● TASK DESCRIPTION: Report how many lines of the following entries include the string "class"; respond with the number alone.

● DATA FOR THIS TASK:

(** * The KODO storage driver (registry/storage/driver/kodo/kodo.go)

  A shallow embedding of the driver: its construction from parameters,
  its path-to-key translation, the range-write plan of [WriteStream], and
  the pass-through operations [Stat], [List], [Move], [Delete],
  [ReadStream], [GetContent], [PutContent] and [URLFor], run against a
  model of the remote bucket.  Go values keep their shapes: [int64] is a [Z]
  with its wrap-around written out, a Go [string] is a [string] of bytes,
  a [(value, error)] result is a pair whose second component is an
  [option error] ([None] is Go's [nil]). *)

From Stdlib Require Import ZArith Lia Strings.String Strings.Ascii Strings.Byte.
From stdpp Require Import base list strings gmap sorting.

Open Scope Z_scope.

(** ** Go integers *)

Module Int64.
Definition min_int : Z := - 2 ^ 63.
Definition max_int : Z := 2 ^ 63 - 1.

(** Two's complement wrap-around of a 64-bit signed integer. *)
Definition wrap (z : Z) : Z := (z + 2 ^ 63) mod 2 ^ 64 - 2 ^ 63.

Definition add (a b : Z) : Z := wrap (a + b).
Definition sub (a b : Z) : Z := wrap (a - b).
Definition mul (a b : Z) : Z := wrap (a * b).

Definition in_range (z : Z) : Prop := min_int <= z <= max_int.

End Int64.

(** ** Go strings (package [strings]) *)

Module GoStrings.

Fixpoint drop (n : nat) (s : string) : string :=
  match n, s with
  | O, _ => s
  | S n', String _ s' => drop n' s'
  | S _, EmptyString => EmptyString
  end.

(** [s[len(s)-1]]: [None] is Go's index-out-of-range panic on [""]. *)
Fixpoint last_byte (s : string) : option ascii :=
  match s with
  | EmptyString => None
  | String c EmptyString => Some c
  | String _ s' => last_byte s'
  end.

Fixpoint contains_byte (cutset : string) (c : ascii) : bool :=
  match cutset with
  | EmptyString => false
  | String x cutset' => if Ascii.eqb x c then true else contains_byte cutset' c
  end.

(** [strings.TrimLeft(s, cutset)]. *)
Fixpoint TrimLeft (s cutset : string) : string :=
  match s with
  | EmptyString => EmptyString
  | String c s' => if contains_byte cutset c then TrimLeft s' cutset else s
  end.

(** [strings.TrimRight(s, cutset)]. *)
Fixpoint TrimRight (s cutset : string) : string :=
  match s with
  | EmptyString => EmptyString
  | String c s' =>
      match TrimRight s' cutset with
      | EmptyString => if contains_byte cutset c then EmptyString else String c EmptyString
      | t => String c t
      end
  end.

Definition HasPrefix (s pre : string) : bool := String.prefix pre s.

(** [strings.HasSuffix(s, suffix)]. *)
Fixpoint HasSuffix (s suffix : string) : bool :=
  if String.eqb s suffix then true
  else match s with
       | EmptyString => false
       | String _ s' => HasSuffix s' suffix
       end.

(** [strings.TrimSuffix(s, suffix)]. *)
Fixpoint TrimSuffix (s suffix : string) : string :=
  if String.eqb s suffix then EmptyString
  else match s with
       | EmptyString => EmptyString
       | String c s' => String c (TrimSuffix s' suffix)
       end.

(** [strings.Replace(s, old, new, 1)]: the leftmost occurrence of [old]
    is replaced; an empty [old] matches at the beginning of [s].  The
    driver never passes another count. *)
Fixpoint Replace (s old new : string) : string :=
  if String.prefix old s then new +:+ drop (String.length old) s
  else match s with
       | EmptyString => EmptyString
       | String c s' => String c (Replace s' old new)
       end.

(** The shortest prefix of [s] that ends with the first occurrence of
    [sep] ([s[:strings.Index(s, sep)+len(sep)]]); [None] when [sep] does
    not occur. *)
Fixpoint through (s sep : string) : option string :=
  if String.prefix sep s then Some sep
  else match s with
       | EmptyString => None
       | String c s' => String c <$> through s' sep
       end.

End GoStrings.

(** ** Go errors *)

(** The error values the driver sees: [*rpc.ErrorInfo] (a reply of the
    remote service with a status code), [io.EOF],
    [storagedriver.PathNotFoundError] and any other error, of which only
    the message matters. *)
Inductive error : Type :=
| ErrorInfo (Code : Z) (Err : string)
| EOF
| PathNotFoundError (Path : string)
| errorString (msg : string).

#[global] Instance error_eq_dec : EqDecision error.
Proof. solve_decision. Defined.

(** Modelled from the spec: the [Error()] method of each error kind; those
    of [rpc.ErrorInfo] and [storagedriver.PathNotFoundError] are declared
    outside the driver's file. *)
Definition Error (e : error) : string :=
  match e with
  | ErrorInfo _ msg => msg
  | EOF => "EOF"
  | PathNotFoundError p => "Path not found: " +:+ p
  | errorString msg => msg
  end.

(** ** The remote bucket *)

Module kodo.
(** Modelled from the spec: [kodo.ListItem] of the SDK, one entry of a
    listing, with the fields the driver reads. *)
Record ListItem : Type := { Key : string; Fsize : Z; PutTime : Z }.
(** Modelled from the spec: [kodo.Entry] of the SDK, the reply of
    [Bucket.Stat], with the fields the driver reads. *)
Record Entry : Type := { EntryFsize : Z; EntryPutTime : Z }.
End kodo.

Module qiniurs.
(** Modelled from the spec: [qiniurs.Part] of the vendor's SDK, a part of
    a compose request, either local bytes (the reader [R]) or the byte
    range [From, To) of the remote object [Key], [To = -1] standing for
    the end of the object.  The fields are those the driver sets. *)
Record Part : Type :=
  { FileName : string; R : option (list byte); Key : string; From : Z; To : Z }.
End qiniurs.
---
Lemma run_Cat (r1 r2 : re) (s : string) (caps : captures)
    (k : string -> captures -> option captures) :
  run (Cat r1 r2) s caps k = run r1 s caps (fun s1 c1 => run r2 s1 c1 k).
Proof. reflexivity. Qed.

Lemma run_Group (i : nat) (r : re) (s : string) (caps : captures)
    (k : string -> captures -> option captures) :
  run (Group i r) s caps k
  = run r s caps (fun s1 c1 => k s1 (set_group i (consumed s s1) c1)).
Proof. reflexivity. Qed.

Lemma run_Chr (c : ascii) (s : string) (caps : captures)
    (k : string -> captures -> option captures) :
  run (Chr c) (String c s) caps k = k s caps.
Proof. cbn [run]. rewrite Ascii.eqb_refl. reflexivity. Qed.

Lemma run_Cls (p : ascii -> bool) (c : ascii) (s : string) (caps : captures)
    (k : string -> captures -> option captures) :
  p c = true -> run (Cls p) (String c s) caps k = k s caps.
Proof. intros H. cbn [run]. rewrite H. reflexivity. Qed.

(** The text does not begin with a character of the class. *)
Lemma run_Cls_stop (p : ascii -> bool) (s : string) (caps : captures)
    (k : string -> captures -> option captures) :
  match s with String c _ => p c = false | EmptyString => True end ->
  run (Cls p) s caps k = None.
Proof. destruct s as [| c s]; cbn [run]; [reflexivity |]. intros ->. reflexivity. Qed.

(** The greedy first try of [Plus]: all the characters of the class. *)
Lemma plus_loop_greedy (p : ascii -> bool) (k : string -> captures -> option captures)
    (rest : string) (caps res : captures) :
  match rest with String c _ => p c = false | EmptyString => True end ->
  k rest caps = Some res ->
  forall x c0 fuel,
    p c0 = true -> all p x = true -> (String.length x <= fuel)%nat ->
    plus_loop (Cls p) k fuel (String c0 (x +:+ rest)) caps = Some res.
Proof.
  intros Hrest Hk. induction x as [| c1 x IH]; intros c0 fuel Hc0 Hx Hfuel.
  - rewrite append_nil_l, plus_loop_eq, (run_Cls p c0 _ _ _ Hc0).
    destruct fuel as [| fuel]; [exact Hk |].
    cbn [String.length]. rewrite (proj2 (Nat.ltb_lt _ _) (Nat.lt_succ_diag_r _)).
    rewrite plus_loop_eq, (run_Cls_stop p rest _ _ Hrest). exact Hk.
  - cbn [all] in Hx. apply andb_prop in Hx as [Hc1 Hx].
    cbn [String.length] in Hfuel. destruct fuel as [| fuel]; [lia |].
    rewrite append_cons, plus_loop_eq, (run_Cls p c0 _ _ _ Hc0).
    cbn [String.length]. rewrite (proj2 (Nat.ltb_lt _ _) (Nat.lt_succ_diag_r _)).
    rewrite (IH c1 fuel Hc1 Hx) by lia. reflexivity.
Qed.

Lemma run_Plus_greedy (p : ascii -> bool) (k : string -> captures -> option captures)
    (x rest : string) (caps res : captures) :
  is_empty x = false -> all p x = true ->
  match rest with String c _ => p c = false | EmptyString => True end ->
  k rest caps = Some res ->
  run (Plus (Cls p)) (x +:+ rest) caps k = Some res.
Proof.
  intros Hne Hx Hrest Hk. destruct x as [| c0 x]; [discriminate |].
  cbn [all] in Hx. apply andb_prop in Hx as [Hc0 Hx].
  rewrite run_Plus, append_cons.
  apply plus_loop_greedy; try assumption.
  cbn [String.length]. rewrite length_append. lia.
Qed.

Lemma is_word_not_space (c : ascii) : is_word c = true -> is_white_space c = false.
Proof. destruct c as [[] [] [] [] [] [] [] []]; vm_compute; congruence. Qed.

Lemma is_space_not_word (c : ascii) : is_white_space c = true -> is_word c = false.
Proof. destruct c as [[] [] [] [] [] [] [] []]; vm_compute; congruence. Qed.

● ANSWER SECTION: 2